85: BEST CANADIAN STORIES.
Edited by David Helwig and Sandra Martin. Ottawa, Oberon Press, c1985. 195pp, paper, ISBN 0-88750-589-9 (cloth) $23.95, 0-88750-590-2 (paper) $12.95.
Volume 14 Number 2
85: Best Canadian Stories, an anthology of eleven short stories edited by David Helwig and Sandra Martin, contains selections by Edna Alford, Sheldon Currie, Marian Engel, Douglas Glover, Marion Johnson, W.P. Kinsella, Norman Levine, Joyce Marshall, Janet Rule, Robert Sherrin, and Carol Windley. This year's collection, the fifteenth edition of a series published annually since 1971, is dedicated to the late Marian Engel. Not surprisingly, her story, "Under the Hill," is the best in the anthology. Unlike many of the others, this one develops its central characters with ease and invests them with humanity. A similar comment could be applied to W.P. Kinsella's "I Pay My Rent" and Sheldon Currie's "The Accident." Unfortunately, most of the other stories fall victim to Douglas Glover's protagonist's apology for his story-telling ability in "Dog Attempts to Drown Man in Saskatoon": "Traditional story writers compose a beginning, a middle and an end, string these together in a continuity as if there were some whole that they represented.
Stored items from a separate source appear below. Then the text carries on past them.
(** X3.  [drawImage] with a shadow, on a batch of its own texture that has
    room for exactly one more quad: the shadow quad fills the batch, the
    batch is submitted, and the quad of the image itself is queued in the
    emptied batch, where no texture is bound any more.  The next [flush()]
    therefore submits the image's quad with the white texture. *)
Theorem drawImage_shadow_at_capacity (math : MathLib) (T : tex) (id : imgid)
    (args : DrawImageArgs) (e : Blaze2D) (s : RenderState)
    (rest : list RenderState) (n : nat)
    (Hstack : stateStack (states e) = s :: rest)
    (Hshadow : shadowActive s = true)
    (Hqueued : Queue T n e)
    (Hn : (1 <= n)%nat)
    (Hlast : S n = maxBatchSize (batch e))
    (HT : result (opTexture (OpDrawImage id args)) e = Ret (TVTexture T)) :
  result (drawImage math (Some id) args) e = Ret tt /\
  (exists d, drawCalls (gl_log (gl (exec (drawImage math (Some id) args) e)))
             = drawCalls (gl_log (gl e)) ++ [d]
             /\ dc_texture d = T
             /\ dc_indexCount d = (maxBatchSize (batch e) * 6)%nat) /\
  batchCount (batch (exec (drawImage math (Some id) args) e)) = 1%nat /\
  currentTexture (batch (exec (drawImage math (Some id) args) e)) = None /\
  dc_texture (pendingDraw (exec (drawImage math (Some id) args) e))
  = whiteTexture (textures e).
Proof.
  unfold result, opTexture in HT.
  assert (Hgoal : exists e3 d,
    drawImage math (Some id) args e = (Ret tt, e3) /\
    drawCalls (gl_log (gl e3)) = drawCalls (gl_log (gl e)) ++ [d] /\
    dc_texture d = T /\
    dc_indexCount d = (maxBatchSize (batch e) * 6)%nat /\
    batchCount (batch e3) = 1%nat /\
    currentTexture (batch e3) = None /\
    whiteTexture (textures e3) = whiteTexture (textures e)).
  { unfold drawImage. unfold bind at 1. cbn [gets].
    unfold bind at 1 in HT.
    pose proof (Frame_getTexture (IRef id) e) as Hf.
    destruct (images (textures e) !! id) as [img|] eqn:Himg.
    2:{ cbn [getTexture] in HT. unfold bind at 1 in HT. cbn [gets] in HT.
        rewrite Himg in HT. discriminate HT. }
    destruct args; cbv beta iota zeta.
    all: unfold bind at 1.
    all: destruct (getTexture (IRef id) e) as [[info|err] e1];
           [|discriminate HT].
    all: cbn [snd] in Hf; cbn [ret fst] in HT; injection HT as HT; rewrite HT.
    all: destruct Hqueued as [Hc Ha Ht].
    all: assert (Hb1 : batch e1 = batch e) by apply (fr_batch _ _ Hf).
    all: assert (Hcur1 : currentTexture (batch e1) = Some T)
           by (rewrite Hb1; apply Ht; lia).
    all: assert (Hc1 : batchCount (batch e1) = n) by (rewrite Hb1; exact Hc).
    all: assert (Hm1 : maxBatchSize (batch e1) = S n)
           by (rewrite Hb1; symmetry; exact Hlast).
    all: assert (Ha1 : length (vertexData (batch e1)) = (S n * 36)%nat)
           by (rewrite Hb1, Ha, <- Hlast; reflexivity).
    all: rewrite (bind_Ret _ _ _ _ _
                    (switchTexture_same T e1 Hcur1 ltac:(lia))).
    all: assert (Hs1 : stateStack (states e1) = s :: rest)
           by (rewrite (fr_states _ _ Hf); exact Hstack).
    all: erewrite bind_Ret by (eapply get_state_ok; exact Hs1).
    all: cbv zeta; fold (shadowActive s); rewrite Hshadow; cbn [when].
    all: clear HT.
    all: destruct info as [t0|i|rid]; [|destruct (ti_uv i) as [uv|]|];
           cbv beta iota zeta.
    all: unfold bind at 1.
    all: match goal with
         | |- context [bind (gets batch) (fun b =>
                 bind (addQuad _ ?c0 ?c1 ?c2 ?c3 ?a ?rg)
                   (fun _ => bind incr_batchCount (fun _ => ?k3))) ?ee] =>
             rewrite (push_quad_then c0 c1 c2 c3 a rg k3 ee)
               by (rewrite Hc1, Ha1; lia);
             set (block := encodeQuad c0 c1 c2 c3 a rg)
         end.
    all: assert (Hbl : length block = 36%nat) by apply encodeQuad_length.
    all: unfold bind at 1; cbn [gets].
    all: assert (Hfullp : (maxBatchSize (batch (pushed e1 block))
                           <=? batchCount (batch (pushed e1 block)))%nat = true)
           by (apply Nat.leb_le; cbn; rewrite Hc1, Hm1; lia).
    all: rewrite Hfullp; cbn [when]; rewrite (flush_eta (pushed e1 block)).
    all: assert (Hnz : batchCount (batch (pushed e1 block)) <> 0%nat)
           by (cbn; lia).
    all: destruct (flush_nonempty (pushed e1 block) Hnz)
           as (Hlog & _ & _ & Hbc & Hct & Hvd & Hmx & _ & _ & _ & Htx & _).
    all: set (e2 := snd (flush (pushed e1 block))) in *.
    all: assert (HBp : Bounded (pushed e1 block))
           by (apply pushed_Bounded; [exact Hbl|];
               split; [lia | unfold arenaOK; rewrite Ha1, Hm1; reflexivity]).
    all: destruct HBp as (_ & _ & Hap); unfold arenaOK in Hap.
    all: rewrite push_quad by (rewrite Hbc, Hvd, Hap; cbn; lia).
    all: eexists _, (pendingDraw (pushed e1 block)).
    all: split; [reflexivity|].
    all: split;
           [change (drawCalls (gl_log (gl e2))
                    = drawCalls (gl_log (gl e)) ++ [pendingDraw (pushed e1 block)]);
            rewrite Hlog, drawCalls_app;
            change (gl_log (gl (pushed e1 block))) with (gl_log (gl e1));
            rewrite (fr_draws _ _ Hf); reflexivity|].
    all: split;
           [change (default (whiteTexture (textures e1))
                      (currentTexture (batch e1)) = T);
            rewrite Hcur1; reflexivity|].
    all: split;
           [change ((S (batchCount (batch e1)) * indicesPerSprite)%nat
                    = (maxBatchSize (batch e) * 6)%nat);
            rewrite Hc1, <- Hlast; reflexivity|].
    all: split;
           [change (S (batchCount (batch e2)) = 1%nat); rewrite Hbc;
            reflexivity|].
    all: split; [change (currentTexture (batch e2) = None); exact Hct|].
    all: change (whiteTexture (textures e2) = whiteTexture (textures e));
         rewrite Htx; apply (fr_white _ _ Hf). }
  destruct Hgoal as (e3 & d & Hrun & Hd & HdT & Hdn & Hc3 & Ht3 & Hw3).
  unfold result, exec. rewrite Hrun. cbn [fst snd].
  split; [reflexivity|]. split; [exists d; repeat split; assumption|].
  split; [exact Hc3|]. split; [exact Ht3|].
  unfold pendingDraw. cbn [dc_texture]. rewrite Ht3. exact Hw3.
Qed.

Lemma drawImage_shadow_at_capacity_witness :
  currentTexture (batch (exec (drawImage approxMath (Some 7%nat) (Args3 60 0))
                              shadowEngine)) = None.
Proof.
  assert (HQ : Queue 2%nat 3 shadowEngine)
    by (split; [reflexivity | reflexivity | intros _; reflexivity]).
  destruct (drawImage_shadow_at_capacity approxMath 2%nat 7%nat (Args3 60 0)
              shadowEngine
              (set_shadowColor "#000000" (set_shadowBlur 4 demoState)) [] 3
              eq_refl eq_refl HQ ltac:(lia) eq_refl eq_refl)
    as (_ & _ & _ & H & _).
  exact H.
Defined.

(** ** What the enqueue calls leave alone *)

Lemma Stable_step {A B} (J : Blaze2D -> Prop) (m : M A) (k : A -> M B) :
  Triple J m J -> (forall a, Triple J (k a) J) -> Triple J (bind m k) J.
Proof. intros Hm Hk. apply (Triple_bind _ J); auto. Qed.

Section StableOps.
Context (J : Blaze2D -> Prop) (HJ : Stable J).

Lemma Stable_Frame {A} (m : M A) : Frame m -> Triple J m J.
Proof using HJ. intros Hf e H. eapply (st_frame J HJ); [apply Hf | exact H]. Qed.

Lemma Stable_flush : Triple J flush J.
Proof using HJ. intros e H. apply (st_flush J HJ), H. Qed.

Lemma Stable_modify_batch f : Triple J (modify (with_batch f)) J.
Proof using HJ. intros e H. apply (st_batch J HJ), H. Qed.

Lemma Stable_when b (m : M unit) : Triple J m J -> Triple J (when b m) J.
Proof using HJ. intros H. destruct b; [exact H | apply Triple_ret]. Qed.

Lemma Stable_switchTexture tv : Triple J (switchTexture tv) J.
Proof using HJ.
  unfold switchTexture.
  apply Stable_step; [apply Triple_gets|]. intros b.
  apply Stable_step; [apply Triple_gets|]. intros t.
  match goal with |- context [if ?c then _ else _] => destruct c end;
    [|apply Triple_ret].
  apply Stable_step; [apply Stable_when, Stable_flush|]. intros _.
  apply Stable_modify_batch.
Qed.

Lemma Stable_addVertex o x y u v a rgba :
  Triple J (addVertex o x y u v a rgba) J.
Proof using HJ. intros e H. rewrite addVertex_store. apply (st_batch J HJ), H. Qed.

Lemma Stable_addQuad o c0 c1 c2 c3 a rgba :
  Triple J (addQuad o c0 c1 c2 c3 a rgba) J.
Proof using HJ. intros e H. rewrite addQuad_store. apply (st_batch J HJ), H. Qed.

Lemma Stable_incr : Triple J incr_batchCount J.
Proof using HJ. apply Stable_modify_batch. Qed.

Lemma Stable_push o c0 c1 c2 c3 a rgba :
  Triple J (addQuad o c0 c1 c2 c3 a rgba ;;; incr_batchCount) J.
Proof using HJ. apply Stable_step; [apply Stable_addQuad | intros _; apply Stable_incr]. Qed.

Lemma Stable_drawRect_ x y w h rgba a : Triple J (drawRect_ x y w h rgba a) J.
Proof using HJ.
  unfold drawRect_.
  apply Stable_step; [apply Triple_gets|]. intros b.
  apply Stable_step; [apply Triple_gets|]. intros t.
  apply Stable_step.
  { apply Stable_when, Stable_step; [apply Stable_flush|].
    intros _. apply Stable_modify_batch. }
  intros _. apply Stable_step; [apply Triple_get_state|]. intros s.
  apply Stable_step; [apply Triple_gets|]. intros b'. apply Stable_push.
Qed.

Lemma Stable_drawSpriteFast math image x y w h rotation a tint :
  Triple J (drawSpriteFast math image x y w h rotation a tint) J.
Proof using HJ.
  unfold drawSpriteFast.
  destruct image as [|id|tx]; [apply Triple_ret|..].
  all: apply Stable_step; [apply Stable_Frame, Frame_getTexture|].
  all: intros texInfo.
  all: apply Stable_step; [apply Triple_gets|]; intros t.
  all: match goal with
       | |- context [let '(_, _) := ?p in _] => destruct p as [texture uv]
       end.
  all: apply Stable_step; [apply Stable_switchTexture|]; intros _.
  all: apply Stable_step; [apply Triple_get_state|]; intros s.
  all: apply Stable_step; [apply Triple_gets|]; intros b.
  all: apply Stable_step; [apply Stable_modify_batch|]; intros _.
  all: apply Stable_incr.
Qed.

Lemma Stable_drawTexture math info x y w h a0 b0 a1 b1 rotation a flipX flipY
    tintR tintG tintB flashArg :
  Triple J
    (drawTexture math info x y w h a0 b0 a1 b1 rotation a flipX flipY
       tintR tintG tintB flashArg) J.
Proof using HJ.
  unfold drawTexture.
  pose proof (Frame_resolveTextureArg info a0 b0 a1 b1) as Hf.
  set (arg := resolveTextureArg info a0 b0 a1 b1) in *.
  destruct info; [apply Triple_ret|..]; clearbody arg.
  all: apply Stable_step; [apply Stable_Frame, Hf|].
  all: intros [texture [[[fU0 fV0] fU1] fV1]].
  all: apply Stable_step; [apply Stable_switchTexture|]; intros _.
  all: destruct flipX, flipY; cbv zeta.
  all: apply Stable_step; [apply Triple_get_state|]; intros s.
  all: apply Stable_step; [apply Triple_gets|]; intros b.
  all: destruct (Qeqb rotation 0); apply Stable_push.
Qed.

Lemma Stable_drawImage math image args : Triple J (drawImage math image args) J.
Proof using HJ.
  unfold drawImage. destruct image as [id|]; [|apply Triple_ret].
  intros e HB. unfold bind at 1. cbn [gets].
  destruct (images (textures e) !! id) as [img|]; [|exact HB].
  destruct args; cbv beta iota zeta.
  all: revert e HB.
  all: apply Stable_step; [apply Stable_Frame, Frame_getTexture|].
  all: intros info.
  all: apply Stable_step; [apply Stable_switchTexture|]; intros _.
  all: apply Stable_step; [apply Triple_get_state|]; intros s.
  all: destruct info as [t0|i|rid]; [|destruct (ti_uv i) as [uv|]|];
         cbv beta iota zeta.
  all: apply Stable_step;
         [ apply Stable_when;
           apply Stable_step; [apply Triple_gets|]; intros b;
           apply Stable_step; [apply Stable_addQuad|]; intros _;
           apply Stable_step; [apply Stable_incr|]; intros _;
           apply Stable_step; [apply Triple_gets|]; intros b';
           apply Stable_when, Stable_flush
         | intros _; apply Stable_step; [apply Triple_gets|]; intros b;
           apply Stable_push ].
Qed.

Lemma Stable_runOp math op : Triple J (runOp math op) J.
Proof using HJ.
  destruct op; cbn [runOp].
  - apply Stable_drawImage.
  - apply Stable_drawTexture.
  - apply Stable_drawSpriteFast.
  - apply Stable_drawRect_.
Qed.

Lemma Stable_runOps math ops : Triple J (runOps math ops) J.
Proof using HJ.
  induction ops as [|op ops IH]; cbn [runOps]; [apply Triple_ret|].
  apply Stable_step; [apply Stable_runOp | intros _; exact IH].
Qed.
End StableOps.

(** X4.  Enqueue calls touch the batch, the texture manager and the
    command trace only: whatever a sequence of [drawImage], [drawTexture],
    [drawSpriteFast] and [_drawRect] calls returns, it leaves the state
    stack with its pool and style objects, the blend function, the
    damage-number lane, the view, the clock and the white texture as they
    were. *)
Theorem enqueue_leaves_state_alone (math : MathLib) (ops : list EnqueueOp)
    (e : Blaze2D) :
  states (exec (runOps math ops) e) = states e /\
  gl_blend (gl (exec (runOps math ops) e)) = gl_blend (gl e) /\
  dn (exec (runOps math ops) e) = dn e /\
  view (exec (runOps math ops) e) = view e /\
  now (exec (runOps math ops) e) = now e /\
  whiteTexture (textures (exec (runOps math ops) e))
  = whiteTexture (textures e).
Proof.
  set (J := fun e' : Blaze2D =>
    states e' = states e /\ gl_blend (gl e') = gl_blend (gl e) /\
    dn e' = dn e /\ view e' = view e /\ now e' = now e /\
    whiteTexture (textures e') = whiteTexture (textures e)).
  assert (HJ : Stable J).
  { split.
    - intros e1 e2 Hf (H1 & H2 & H3 & H4 & H5 & H6). unfold J.
      rewrite (fr_states _ _ Hf), (fr_blend _ _ Hf), (fr_dn _ _ Hf),
        (fr_view _ _ Hf), (fr_now _ _ Hf), (fr_white _ _ Hf).
      repeat split; assumption.
    - intros e1 (H1 & H2 & H3 & H4 & H5 & H6). unfold J.
      destruct (Nat.eq_dec (batchCount (batch e1)) 0%nat) as [H0|H0].
      + rewrite flush_empty by exact H0. repeat split; assumption.
      + destruct (flush_nonempty e1 H0)
          as (_ & Hb & _ & _ & _ & _ & _ & _ & _ & Hs & Ht & Hd & Hv & Hn).
        rewrite Hb, Hs, Ht, Hd, Hv, Hn. repeat split; assumption.
    - intros e1 f H. exact H. }
  apply (Stable_runOps J HJ math ops e).
  repeat split.
Qed.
Whereas I am writing fragments and discursive circumlocutions about an object that may not be complete or may be infinite." Such philosophical observations, couched in purple prose, abound in many of the stories. But memorable characters and plots are nowhere to be found. By and large, the average high school student will find little of interest in this work.